THE PROBLEM »
Each line in the records that mentions the word "Import" needs to be listed.

Collected data entries »
╔══

(* ===== verification/Logging.v ===== *)
(** * Logging: the log with its levels

    [src/src/utils/logging.cpp]: the threshold, read from [OPENARM_LOG_LEVEL] when the
    first message is logged and then kept, and the two streams messages go to. A call
    of [log] is one step, the critical section of [log_mutex]; its clock reading is an
    input. The environment can change between calls. *)

From S2P Require Import Prelude.
From stdpp Require Import pretty.

Open Scope Z_scope.

(** ** Levels *)

Inductive LogLevel := DEBUG | INFO | WARN | ERROR | FATAL.

(** Their order in the enumeration. *)
Definition severity (l : LogLevel) : Z := match l with DEBUG => 0 | INFO => 1 | WARN => 2 | ERROR => 3 | FATAL => 4 end.

(** [std::toupper] in the "C" locale, on every character. *)
Definition toupper (c : Ascii.ascii) : Ascii.ascii :=
  let n := Ascii.nat_of_ascii c in
  if ((97 <=? n) && (n <=? 122))%nat then Ascii.ascii_of_nat (n - 32) else c.

Fixpoint upcase (s : string) : string :=
  match s with
  | EmptyString => EmptyString
  | String c s' => String (toupper c) (upcase s')
  end.

(** [None]: the variable is not set. *)
Definition parse_log_level (s : option string) : LogLevel :=
  let v := upcase (default "" s) in
  if String.eqb v "DEBUG" then DEBUG
  else if String.eqb v "WARN" || String.eqb v "WARNING" then WARN
  else if String.eqb v "ERROR" then ERROR
  else if String.eqb v "FATAL" then FATAL
  else INFO.

(** ** The log *)

(** The [static] of [min_log_level] and what has been written. *)
Record Logger := mkLogger { lg_level : option LogLevel; lg_cout : list string; lg_cerr : list string }.

Definition logger_new : Logger := mkLogger None [] [].

(** A call, with the environment and the clock it finds. *)
Record LogCall := mkLogCall { lc_env : option string; lc_now_ms : Z; lc_level : LogLevel; lc_msg : string }.

Definition min_log_level (env : option string) (l : Logger) : LogLevel := default (parse_log_level env) (lg_level l).

Definition level_str (l : LogLevel) : string :=
  match l with DEBUG => "DEBUG" | INFO => "INFO " | WARN => "WARN " | ERROR => "ERROR" | FATAL => "FATAL" end.

Definition log_line (c : LogCall) : string :=
  "[" +:+ pretty (lc_now_ms c) +:+ "] [" +:+ level_str (lc_level c) +:+ "] " +:+ lc_msg c.

Definition to_cerr (l : LogLevel) : bool := match l with ERROR | FATAL => true | _ => false end.

Definition log (c : LogCall) (l : Logger) : Logger :=
  let m := min_log_level (lc_env c) l in
  let l := mkLogger (Some m) (lg_cout l) (lg_cerr l) in
  if severity (lc_level c) <? severity m then l
  else if to_cerr (lc_level c) then mkLogger (Some m) (lg_cout l) (lg_cerr l ++ [log_line c])
  else mkLogger (Some m) (lg_cout l ++ [log_line c]) (lg_cerr l).

Definition log_all (cs : list LogCall) (l : Logger) : Logger := fold_left (fun l c => log c l) cs l.

(** ** What is written *)

Definition log_kept (m : LogLevel) (c : LogCall) : bool := severity m <=? severity (lc_level c).

(** To which stream. *)
Definition to_stream (cerr : bool) (m : LogLevel) (c : LogCall) : bool := log_kept m c && eqb (to_cerr (lc_level c)) cerr.

Definition written (cerr : bool) (m : LogLevel) (cs : list LogCall) : list string :=
  map log_line (filter (fun c => to_stream cerr m c = true) cs).

Lemma written_cons cerr m c cs :
  written cerr m (c :: cs) = (if to_stream cerr m c then [log_line c] else []) ++ written cerr m cs.
Proof. unfold written. rewrite filter_cons. case_decide as H; [by rewrite H|]. by apply not_true_iff_false in H as ->. Qed.

Lemma log_level m c l :
  lg_level l = Some m ->
  log c l = mkLogger (Some m) (lg_cout l ++ if to_stream false m c then [log_line c] else [])
              (lg_cerr l ++ if to_stream true m c then [log_line c] else []).
Proof.
  intros Hl. unfold log, min_log_level, to_stream, log_kept. rewrite Hl, Z.ltb_antisym. cbn [default from_option id].
  destruct (severity m <=? severity (lc_level c)), (to_cerr (lc_level c)); cbn; by rewrite ?app_nil_r.
Qed.

Lemma log_all_level m cs l :
  lg_level l = Some m ->
  log_all cs l = mkLogger (Some m) (lg_cout l ++ written false m cs) (lg_cerr l ++ written true m cs).
Proof.
  revert l. induction cs as [|c cs IH]; intros l Hl; unfold log_all; cbn [fold_left].
  { unfold written. cbn. rewrite !app_nil_r. destruct l. cbn in *. by subst. }
  fold (log_all cs (log c l)). rewrite (log_level m c l Hl), IH, !written_cons, !app_assoc by done. done.
Qed.

(** The log of a program: the first call's environment decides the threshold for all
    of them, later changes have no effect; a message is written when it is at least as
    severe, errors and fatal errors to [cerr], the others to [cout], each stream in the
    order of the calls. *)
Lemma log_spec (c : LogCall) (cs : list LogCall) :
  let m := parse_log_level (lc_env c) in
  log_all (c :: cs) logger_new =
    mkLogger (Some m) (written false m (c :: cs)) (written true m (c :: cs)).
Proof.
  cbv zeta. set (m := parse_log_level (lc_env c)).
  transitivity (log_all (c :: cs) (mkLogger (Some m) [] [])); [done|]. by apply log_all_level.
Qed.

(** Fatal errors are always written, and the threshold never hides an error of the
    level it is named after. *)
Lemma fatal_always_written env : log_kept (parse_log_level env) (mkLogCall env 0 FATAL "") = true.
Proof. unfold log_kept, parse_log_level. cbv zeta. repeat case_match; done. Qed.

(** The setting is read without regard to case; anything else means [INFO]. *)
Lemma parse_log_level_case s : parse_log_level (Some (upcase s)) = parse_log_level (Some s).
Proof.
  assert (H : upcase (upcase s) = upcase s); [|by unfold parse_log_level; cbn [default from_option id]; rewrite H].
  induction s as [|c s IH]; cbn [upcase]; [done|]. rewrite IH. f_equal.
  destruct c as [[] [] [] [] [] [] [] []]; vm_compute; done.
Qed.

Example log_levels :
  map (fun s => parse_log_level (Some s)) ["debug"; "Info"; "warning"; "ERROR"; "fatal"; "verbose"]
  = [DEBUG; INFO; WARN; ERROR; FATAL; INFO].
Proof. reflexivity. Qed.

╚══

RESPONSE TO THIS EXERCISE »
From S2P Require Import Prelude.
From stdpp Require Import pretty.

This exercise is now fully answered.